Dal 2020, il 6 per cento delle foreste del paese non è più classificato come area boschiva ed è stato invece destinato a usi come quello turistico o energetico, incentivandone lo sfruttamento a danno di un ecosistema spesso fragile. Il governo continua infatti a promuovere la realizzazione di grandi infrastrutture o di progetti affidati a compagnie straniere che tengono scarsamente in considerazione l’impatto ambientale, dando spesso vita a movimenti di opposizione dal basso. Un esempio su tutti è la battaglia che va avanti da tempo tra governo e comitati cittadini ed ambientalisti per la costruzione di Kanal Istanbul, il nuovo canale artificiale che dovrebbe collegare il mar di Marmare e il mar Nero. Il megaprogetto, che ha preso il via a giugno, rischia di infliggere gravi danni all’ecosistema dei due mari e di ridurre la disponibilità di acqua potabile di Istanbul, oltre a prevedere il disboscamento dell’area circostante il canale.

La scarsa attenzione all’ambiente è evidente anche nel testo di una legge approvata a metà luglio dal parlamento turco e che consente la costruzione di strutture turistiche in aree boschive fuori dalle zone di sviluppo individuate dai piani urbanistici. La norma, già al centro delle polemiche in fase di discussione in parlamento, è tornata al centro del dibattito pubblico a seguito degli incendi, costringendo lo stesso presidente a intervenire per assicurare ai cittadini che le aree colpite non si trasformeranno in nuovi cantieri edilizi.
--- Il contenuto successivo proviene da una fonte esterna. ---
Definition ToMapState (l : Layout) : MapState :=
  let doors :=
    map (λ door, mkDoor (dl_ID door) (dl_RoomA door) (dl_RoomB door) true (dl_Locked door) true 0 "")
      (ly_doors l) ++
    map (λ cell, mkDoor (cl_DoorID cell) RoomCellBlockA (cellInteriorRoomID (cl_ID cell))
                   false false true 0 "") (ly_cells l) in
  let cells := map (λ cell, mkCell (cl_ID cell) "" (cl_DoorID cell) [] []) (ly_cells l) in
  let zones := map (λ zone, mkZone (rz_ID zone) (rz_RoomID zone) true (rz_Name zone))
                 (ly_restrictedZones l) in
  mkMap true (mkAlarm false 0 "") (ly_blackMarketRoom l)
    (sort_by Z.le ds_ID doors) (sort_by Z.le cs_ID cells) (sort_by Z.le zs_ID zones).

(** ** Well-formed layouts *)

Definition layout_wf (l : Layout) : Prop :=
  0 <= ly_width l ∧ 0 <= ly_height l ∧
  Z.of_nat (length (ly_tiles l)) = ly_width l * ly_height l.

(** A unit step between tiles that [FindPath] may take. *)
Definition tile_step (l : Layout) : relation Point := λ p q,
  IsWalkable l q = true ∧ ∃ d, d ∈ directions ∧ q = mkPoint (pt_X p + pt_X d) (pt_Y p + pt_Y d).

Definition is_point_path (l : Layout) (start stop : Point) (path : list Point) : Prop :=
  head path = Some start ∧ last path = Some stop ∧
  ∀ i p q, path !! i = Some p → path !! S i = Some q → tile_step l p q.

(** ** Room paths are total, sound, shortest and complete *)

Lemma room_universe_closed l r x :
  x ∈ room_universe l r → list_to_set (room_neighbors l x) ⊆ room_universe l r.
Proof.
  intros _ y. unfold room_neighbors. rewrite elem_of_list_to_set.
  destruct (ly_roomGraph l !! x) as [ns|] eqn:Hns; simpl; [|set_solver].
  intros Hy. unfold room_universe. rewrite elem_of_union, elem_of_list_to_set. right.
  apply list_elem_of_In, in_concat.
  exists ns. split; [|by apply list_elem_of_In].
  apply list_elem_of_In, list_elem_of_fmap. exists (x, ns). split; [done|].
  by apply elem_of_map_to_list.
Qed.

(** [FindRoomPath] always returns.  A path it returns goes from the first room
    to the second along edges of the room graph and no walk between them has fewer
    rooms; when it returns none, a room is unknown or no walk exists. *)
Theorem FindRoomPath_spec l fromRoom toRoom :
  ∃ r, FindRoomPath l fromRoom toRoom = Some r ∧
    match r with
    | Some path =>
        is_path (room_neighbors l) fromRoom toRoom path ∧
        ∀ k, nsteps (edge (room_neighbors l)) k fromRoom toRoom → (length path ≤ S k)%nat
    | None =>
        HasRoom l fromRoom = false ∨ HasRoom l toRoom = false ∨
        ∀ k, ¬ nsteps (edge (room_neighbors l)) k fromRoom toRoom
    end.
Proof.
  unfold FindRoomPath. destruct (HasRoom l fromRoom) eqn:Hf; [|eexists; split; [done|]; simpl; tauto].
  destruct (HasRoom l toRoom) eqn:Ht; [|eexists; split; [done|]; simpl; tauto]. simpl.
  case_bool_decide as Heq.
  - subst. eexists. split; [done|]. simpl. split; [|lia].
    split_and!; [done..|]. intros [|i]; simpl; done.
  - destruct (bfs_correct (room_neighbors l) "" (room_universe l fromRoom) fromRoom toRoom
      (size (room_universe l fromRoom))) as (r & Hr & Hspec);
      [done|unfold room_universe; set_solver| |lia|].
    + intros x Hx. by apply room_universe_closed.
    + exists r. split; [done|]. destruct r; eauto.
Qed.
Ma le parole di Erdogan sono insufficienti di fronte alla devastazione degli ultimi giorni. Sempre più cittadini chiedono maggiore attenzione alla tutela dell’ambiente e un cambio di passo del governo, il cui gradimento rischia di ridursi ulteriormente a causa di quest’ultima emergenza. La Turchia, tra l’altro, è tra i pochi paesi a non aver ancora firmato gli Accordi di Parigi sulla riduzione dell’emissione di gas serra nonostante le richieste provenienti dalla società civile e l’evidente bisogno di intervenire per far fronte al cambiamento climatico. Fino a oggi Erdogan ha preferito continuare per la sua strada, ignorando gli effetti delle sue politiche ecocide e realizzando un megaprogetto dopo l’altro, ma la natura gli sta finalmente presentando il conto.